Op het gebied van antitrust is in 2014 de richtlijn schadevergoedingen wegens inbreuken aangenomen om marktdeelnemers die schade ondervinden van verboden overeenkomsten (kartels en misbruik van een machtspositie) beter te beschermen en die praktijken nog meer te ontmoedigen. De richtlijn maakt het gemakkelijker om schade vergoed te krijgen.

Rol van het Europees Parlement

De voornaamste taak van het Parlement in het kader van het mededingingsbeleid is de controle van de uitvoerende macht. De commissaris voor mededinging verschijnt meerdere keren per jaar voor de Commissie economische en monetaire zaken (ECON) van het Parlement om zijn/haar beleid toe te lichten en besluiten te bespreken.
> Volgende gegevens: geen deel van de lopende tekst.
(** * Sliding-window counter: a shallow embedding of [counter.go]

    The development follows the Go source function by function.  Go values
    are embedded as follows.

    - [int64] and [time.Duration] are integers of [Z]; every arithmetic
      operation of the source is followed by [wrap64], the two's-complement
      wrap-around of the Go specification.
    - [time.Time] is the number of nanoseconds elapsed since the zero time
      (January 1, year 1, 00:00:00 UTC), the origin [Time.Truncate] counts
      from, without the bounds of the representation of [time.Time].
      Monotonic clock readings play no role: [Truncate] strips them and the
      instants kept in a window come from [Truncate].
    - [float64] is IEEE-754 binary64, through the executable specification
      [SpecFloat] of the standard library (precision 53, [emax] 1024).
    - A panic is an explicit outcome: operations that can panic return a
      [result].
    - The mutex [mu] serialises the public operations: each of them is
      embedded as one atomic state transformer. *)

From Stdlib Require Import ZArith Lia Bool List.
From Stdlib Require Import Floats.SpecFloat.
Import ListNotations.
Open Scope Z_scope.

(** ** Machine integers *)

Definition int64 := Z.

Definition minInt64 : Z := - 2 ^ 63.
Definition maxInt64 : Z := 2 ^ 63 - 1.

Definition in_int64 (z : Z) : Prop := minInt64 <= z <= maxInt64.

Definition in_int64b (z : Z) : bool := (minInt64 <=? z) && (z <=? maxInt64).

(** Two's-complement wrap-around to 64 bits. *)
Definition wrap64 (z : Z) : int64 := (z + 2 ^ 63) mod 2 ^ 64 - 2 ^ 63.

Definition int64_add (a b : int64) : int64 := wrap64 (a + b).
Definition int64_sub (a b : int64) : int64 := wrap64 (a - b).
Definition int64_neg (a : int64) : int64 := wrap64 (- a).

(** ** Panics *)

Inductive panic : Set :=
| DivideByZero          (* runtime error: integer divide by zero *)
| CloseOfNilChannel     (* panic: close of nil channel *)
| CloseOfClosedChannel. (* panic: close of closed channel *)

Inductive result (A : Type) : Type :=
| Ok (a : A)
| Panic (p : panic).

Arguments Ok {A} a.
Arguments Panic {A} p.

Definition bind {A B : Type} (r : result A) (k : A -> result B) : result B :=
  match r with
  | Ok a => k a
  | Panic p => Panic p
  end.

Notation "x <- r ;; k" := (bind r (fun x => k))
  (at level 61, r at next level, right associativity).

(** Integer division of Go: truncated toward zero, panics on a zero
    divisor; [minInt64 / -1] wraps to [minInt64]. *)
Definition int64_div (a b : int64) : result int64 :=
  if b =? 0 then Panic DivideByZero else Ok (wrap64 (Z.quot a b)).

(** ** Package [time] *)

Definition Duration := int64.
Definition Time := Z.

Definition Nanosecond : Duration := 1.
Definition Second : Duration := 1000000000 * Nanosecond.

Definition minDuration : Duration := minInt64.
Definition maxDuration : Duration := maxInt64.

(** [t.Sub(u)]: the duration [t - u], or the minimum or maximum duration
    when [t - u] does not fit. *)
Definition Time_Sub (t u : Time) : Duration :=
  if t - u <? minDuration then minDuration
  else if maxDuration <? t - u then maxDuration
  else t - u.

(** [t.Add(d)]. *)
Definition Time_Add (t : Time) (d : Duration) : Time := t + d.

(** [t.Truncate(d)]: [t] rounded down to a multiple of [d] since the zero
    time; [t] itself when [d <= 0]. *)
Definition Time_Truncate (t : Time) (d : Duration) : Time :=
  if d <=? 0 then t else Time_Add t (- (t mod d)).

(** ** [float64] *)

Definition float64 := spec_float.

Definition prec : Z := 53.
Definition emax : Z := 1024.

(** The conversion [float64(x)] of an integer: round to nearest, ties to
    even. *)
Definition int64_to_float64 (x : int64) : float64 :=
  binary_normalize prec emax x 0 false.

Definition float64_mul : float64 -> float64 -> float64 := SFmul prec emax.
Definition float64_div : float64 -> float64 -> float64 := SFdiv prec emax.

(** The integer part of a finite float, fraction discarded. *)
Definition float64_trunc (f : float64) : option Z :=
  match f with
  | S754_zero _ => Some 0
  | S754_finite s m e =>
      let a := Z.shiftl (Z.pos m) e in
      Some (if s then - a else a)
  | S754_infinity _ => None
  | S754_nan => None
  end.

(** The conversion [int64(f)] discards the fraction.  When the value does
    not fit (or is not a number) the Go specification leaves the result to
    the implementation, which a [Platform] fixes. *)
Class Platform : Type :=
  { float64_to_int64_unrepresentable : float64 -> int64 }.

Definition float64_to_int64 {P : Platform} (f : float64) : int64 :=
  match float64_trunc f with
  | Some z => if in_int64b z then z else float64_to_int64_unrepresentable f
  | None => float64_to_int64_unrepresentable f
  end.

(** On amd64 the conversion instruction yields the "integer indefinite"
    value, [minInt64], for every operand that does not fit. *)
Definition amd64 : Platform :=
  {| float64_to_int64_unrepresentable := fun _ => minInt64 |}.

(** The value of a finite float as a fraction [num / den], [den > 0]. *)
Definition float64_num (f : float64) : Z :=
  match f with
  | S754_finite s m e =>
      let n := Z.pos m * 2 ^ Z.max e 0 in if s then - n else n
  | _ => 0
  end.

Definition float64_den (f : float64) : Z :=
  match f with
  | S754_finite _ _ e => 2 ^ Z.max (- e) 0
  | _ => 1
  end.

(** ** Channels *)

(** A [chan struct{}] on which nothing is ever sent: it is nil, open or
    closed. *)
Inductive Chan : Set :=
| NilChan
| OpenChan
| ClosedChan.

(** A receive can proceed only on a closed channel (there is no sender); on
    a nil channel it blocks forever. *)
Definition chan_recv_ready (ch : Chan) : bool :=
  match ch with
  | ClosedChan => true
  | NilChan | OpenChan => false
  end.

Definition chan_close (ch : Chan) : result Chan :=
  match ch with
  | NilChan => Panic CloseOfNilChannel
  | ClosedChan => Panic CloseOfClosedChannel
  | OpenChan => Ok ClosedChan
  end.

(** ** The window backends

    [counter.go] uses the interface [Window], the factory type [NewWindow],
    [StopFunc] and the constructor [NewLocalWindow]; their declarations are
    in a file of the package that is not among the sources under study. *)

(** Modelled from the spec: the method set of the interface [Window] (the
    window backend contract): [Start], [Count], [AddCount], [Reset] and
    [Sync], here as functions on the state of a backend of type [T]. *)
Record WindowMethods (T : Type) : Type := mkWindowMethods
  { m_Start : T -> Time;
    m_Count : T -> int64;
    m_AddCount : int64 -> T -> T;
    m_Reset : Time -> int64 -> T -> T;
    m_Sync : Time -> T -> T }.

Arguments mkWindowMethods {T}.
Arguments m_Start {T}.
Arguments m_Count {T}.
Arguments m_AddCount {T}.
Arguments m_Reset {T}.
Arguments m_Sync {T}.

(** An interface value: a dynamic type, its method table and the state of
    the object. *)
Record Window : Type := mkWindow
  { wtype : Type;
    wmethods : WindowMethods wtype;
    wstate : wtype }.

Definition Start (w : Window) : Time := m_Start (wmethods w) (wstate w).

Definition Count (w : Window) : int64 := m_Count (wmethods w) (wstate w).

Definition AddCount (n : int64) (w : Window) : Window :=
  mkWindow (wtype w) (wmethods w) (m_AddCount (wmethods w) n (wstate w)).

Definition Reset (s : Time) (c : int64) (w : Window) : Window :=
  mkWindow (wtype w) (wmethods w) (m_Reset (wmethods w) s c (wstate w)).

Definition Sync (now : Time) (w : Window) : Window :=
  mkWindow (wtype w) (wmethods w) (m_Sync (wmethods w) now (wstate w)).

(** What the contract promises of a backend: [Reset] replaces start and
    count, and neither [AddCount] nor [Sync] moves the start. *)
Record WindowLaws (T : Type) (M : WindowMethods T) : Prop := mkWindowLaws
  { Start_Reset : forall s c x, m_Start M (m_Reset M s c x) = s;
    Count_Reset : forall s c x, m_Count M (m_Reset M s c x) = c;
    Start_AddCount : forall n x, m_Start M (m_AddCount M n x) = m_Start M x;
    Start_Sync : forall now x, m_Start M (m_Sync M now x) = m_Start M x }.

Definition lawful (w : Window) : Prop := WindowLaws (wtype w) (wmethods w).

(** Modelled from the spec: [StopFunc], the stop/cleanup function returned
    with a window, releases background resources of the backend: a
    transformer of the state [World] of those resources. *)
Definition StopFunc (World : Type) : Type := World -> World.

(** Modelled from the spec: [NewWindow], the window-factory capability that
    produces a [(Window, stopFn)] pair. *)
Definition NewWindow (World : Type) : Type := unit -> Window * StopFunc World.

(** Modelled from the spec: [LocalWindow], an in-process bucket with a start
    time and an integer count; all operations are plain field reads and
    writes and [Sync] is a no-op.  A new local window has count 0 and the
    zero start. *)
Record LocalWindow : Set := mkLocalWindow
  { start : Time;
    count : int64 }.

Definition LocalWindow_Start (w : LocalWindow) : Time := start w.

Definition LocalWindow_Count (w : LocalWindow) : int64 := count w.

Definition LocalWindow_AddCount (n : int64) (w : LocalWindow) : LocalWindow :=
  mkLocalWindow (start w) (int64_add (count w) n).

Definition LocalWindow_Reset (s : Time) (c : int64) (w : LocalWindow)
  : LocalWindow :=
  mkLocalWindow s c.

Definition LocalWindow_Sync (now : Time) (w : LocalWindow) : LocalWindow := w.

Definition LocalWindow_methods : WindowMethods LocalWindow :=
  mkWindowMethods LocalWindow_Start LocalWindow_Count LocalWindow_AddCount
    LocalWindow_Reset LocalWindow_Sync.

(** A [*LocalWindow] seen through the interface. *)
Definition LocalWindow_iface (w : LocalWindow) : Window :=
  mkWindow LocalWindow LocalWindow_methods w.

Definition NewLocalWindow {World : Type} (_ : unit)
  : LocalWindow * StopFunc World :=
  (mkLocalWindow 0 0, fun world => world).

(** The factory of local windows, as a [NewWindow]. *)
Definition NewLocalWindow_factory {World : Type} : NewWindow World :=
  fun _ => let (w, stop) := NewLocalWindow tt in (LocalWindow_iface w, stop).

Definition is_LocalWindow (w : Window) : Prop :=
  exists l : LocalWindow, w = LocalWindow_iface l.

(** ** The counter *)

Record Counter : Type := mkCounter
  { size : Duration;
    curr : Window;
    prev : Window;
    syncInterval : Duration;
    syncStopCh : Chan }.

Definition set_curr (w : Window) (c : Counter) : Counter :=
  mkCounter (size c) w (prev c) (syncInterval c) (syncStopCh c).

Definition set_prev (w : Window) (c : Counter) : Counter :=
  mkCounter (size c) (curr c) w (syncInterval c) (syncStopCh c).

Definition set_syncStopCh (ch : Chan) (c : Counter) : Counter :=
  mkCounter (size c) (curr c) (prev c) (syncInterval c) ch.

(** What [NewCounter] asks of the runtime. *)
Inductive RuntimeEffect : Set :=
| GoSync (interval : Duration)  (* go c.Sync(interval) *)
| SetFinalizer.                 (* runtime.SetFinalizer(c, ...) *)

(** [NewCounter]: the fields [size], [curr], [prev] and [syncInterval] are
    set by the composite literal; [syncStopCh] is not, and holds the zero
    value of its type, the nil channel. *)
Definition NewCounter {World : Type} (size : Duration)
    (newWindow : NewWindow World) (syncInterval : Duration)
  : Counter * StopFunc World * list RuntimeEffect :=
  let (currWin, currStop) := newWindow tt in
  let (prevWin, _) := @NewLocalWindow World tt in
  let c := mkCounter size currWin (LocalWindow_iface prevWin) syncInterval
             NilChan in
  let effects :=
    if 0 <? syncInterval then [GoSync syncInterval; SetFinalizer] else [] in
  (c, currStop, effects).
Het Parlement is meestal slechts via de raadplegingsprocedure betrokken bij de vaststelling van wetgeving inzake mededinging. De gewone wetgevingsprocedure kan echter worden toegepast, zoals voor de vaststelling van bovengenoemde richtlijn inzake schadevorderingen en de richtlijn ter versterking van de nationale mededingingsautoriteiten (ECN+).

In de loop van de achtste zittingsperiode (2014-2019) hebben drie bijzondere commissies inzake fiscale rulings en andere maatregelen van vergelijkbare aard of met vergelijkbaar effect (TAXE 1, TAXE 2 en TAXE 3) onderzocht welke maatregelen zijn genomen ter beoordeling van de verenigbaarheid van fiscale rulings in de lidstaten met steunregels en hoe de bepalingen inzake wederzijdse uitwisseling van informatie verduidelijkt kunnen worden. In september 2020 werd de Subcommissie belastingaangelegenheden (FISC) opgericht om deze werkzaamheden voort te zetten en erop toe te zien dat het Parlement eerlijke belastingheffing op nationaal, EU- en mondiaal niveau bevordert.

Het Parlement blijft de ontwikkelingen binnen het mededingingsbeleid en de activiteiten van de Commissie op dit gebied nauwlettend volgen. De werkgroep mededingingsbeleid binnen de ECON-commissie en de jaarlijkse resoluties van het Parlement naar aanleiding van het jaarverslag van de Commissie over het mededingingsbeleid leveren beleidsinput en zijn leidend voor de visie van het Parlement op de aanpak van uitdagingen voor het EU-mededingingsbeleid.